## Material provided
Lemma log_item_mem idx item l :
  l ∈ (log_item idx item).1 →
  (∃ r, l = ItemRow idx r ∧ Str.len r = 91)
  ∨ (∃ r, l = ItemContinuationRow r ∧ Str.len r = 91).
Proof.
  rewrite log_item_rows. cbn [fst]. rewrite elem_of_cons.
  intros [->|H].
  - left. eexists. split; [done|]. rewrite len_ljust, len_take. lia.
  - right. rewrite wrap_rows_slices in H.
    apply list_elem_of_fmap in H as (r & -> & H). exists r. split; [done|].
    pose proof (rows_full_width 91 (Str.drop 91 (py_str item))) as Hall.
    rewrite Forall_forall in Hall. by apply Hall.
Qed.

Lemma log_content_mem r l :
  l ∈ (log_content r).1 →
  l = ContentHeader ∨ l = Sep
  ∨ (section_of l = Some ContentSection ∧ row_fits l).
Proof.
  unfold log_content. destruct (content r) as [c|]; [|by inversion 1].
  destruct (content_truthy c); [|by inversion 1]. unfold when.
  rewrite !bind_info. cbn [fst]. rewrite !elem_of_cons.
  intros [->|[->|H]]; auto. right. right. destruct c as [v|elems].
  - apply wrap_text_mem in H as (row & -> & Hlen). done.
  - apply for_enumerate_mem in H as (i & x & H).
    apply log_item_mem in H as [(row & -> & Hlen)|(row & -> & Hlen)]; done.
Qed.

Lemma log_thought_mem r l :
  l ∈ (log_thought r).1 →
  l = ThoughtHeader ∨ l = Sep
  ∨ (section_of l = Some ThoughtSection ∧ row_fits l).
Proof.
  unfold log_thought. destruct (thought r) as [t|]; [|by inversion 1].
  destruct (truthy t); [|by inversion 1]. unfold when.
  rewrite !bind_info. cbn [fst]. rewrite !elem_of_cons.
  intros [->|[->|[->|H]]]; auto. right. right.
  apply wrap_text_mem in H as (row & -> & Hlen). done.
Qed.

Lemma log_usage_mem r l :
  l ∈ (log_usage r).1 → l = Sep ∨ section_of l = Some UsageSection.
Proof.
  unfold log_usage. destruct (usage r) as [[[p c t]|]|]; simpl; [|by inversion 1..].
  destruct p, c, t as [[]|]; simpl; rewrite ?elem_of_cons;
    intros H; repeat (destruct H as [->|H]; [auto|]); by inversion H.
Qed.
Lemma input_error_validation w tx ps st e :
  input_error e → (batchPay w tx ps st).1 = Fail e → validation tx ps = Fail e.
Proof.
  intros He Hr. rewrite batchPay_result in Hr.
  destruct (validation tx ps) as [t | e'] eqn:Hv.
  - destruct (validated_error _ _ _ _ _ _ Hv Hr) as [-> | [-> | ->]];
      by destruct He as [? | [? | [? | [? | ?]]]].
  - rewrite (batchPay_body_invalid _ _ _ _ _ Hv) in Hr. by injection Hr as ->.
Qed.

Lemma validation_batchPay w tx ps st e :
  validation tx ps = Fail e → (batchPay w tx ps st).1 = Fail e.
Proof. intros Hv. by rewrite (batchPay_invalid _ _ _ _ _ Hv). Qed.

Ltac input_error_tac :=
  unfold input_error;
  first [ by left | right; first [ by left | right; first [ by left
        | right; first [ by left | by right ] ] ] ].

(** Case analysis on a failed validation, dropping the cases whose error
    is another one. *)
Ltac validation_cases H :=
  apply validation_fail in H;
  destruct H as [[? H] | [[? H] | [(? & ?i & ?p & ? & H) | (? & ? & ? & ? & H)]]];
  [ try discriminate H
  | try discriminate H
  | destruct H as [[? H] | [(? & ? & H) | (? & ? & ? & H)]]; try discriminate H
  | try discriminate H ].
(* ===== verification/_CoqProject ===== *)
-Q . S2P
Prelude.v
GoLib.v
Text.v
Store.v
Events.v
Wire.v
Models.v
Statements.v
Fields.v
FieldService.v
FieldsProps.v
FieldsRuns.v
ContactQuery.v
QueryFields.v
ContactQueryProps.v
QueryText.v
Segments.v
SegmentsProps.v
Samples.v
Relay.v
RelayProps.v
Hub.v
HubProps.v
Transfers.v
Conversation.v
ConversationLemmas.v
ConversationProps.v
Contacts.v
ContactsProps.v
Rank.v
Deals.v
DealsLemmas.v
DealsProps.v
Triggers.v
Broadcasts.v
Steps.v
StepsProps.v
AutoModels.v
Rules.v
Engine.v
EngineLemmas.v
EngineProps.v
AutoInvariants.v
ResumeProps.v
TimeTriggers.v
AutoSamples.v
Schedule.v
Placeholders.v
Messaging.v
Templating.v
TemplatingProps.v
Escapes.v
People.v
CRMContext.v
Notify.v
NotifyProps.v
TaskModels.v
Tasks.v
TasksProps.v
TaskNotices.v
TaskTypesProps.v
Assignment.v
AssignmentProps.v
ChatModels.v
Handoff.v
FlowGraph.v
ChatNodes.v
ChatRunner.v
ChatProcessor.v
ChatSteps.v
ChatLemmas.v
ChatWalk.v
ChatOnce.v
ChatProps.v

## What needs to be done
Pull every line containing "Ltac" from the data.

## Exercise result
Ltac input_error_tac :=
Ltac validation_cases H :=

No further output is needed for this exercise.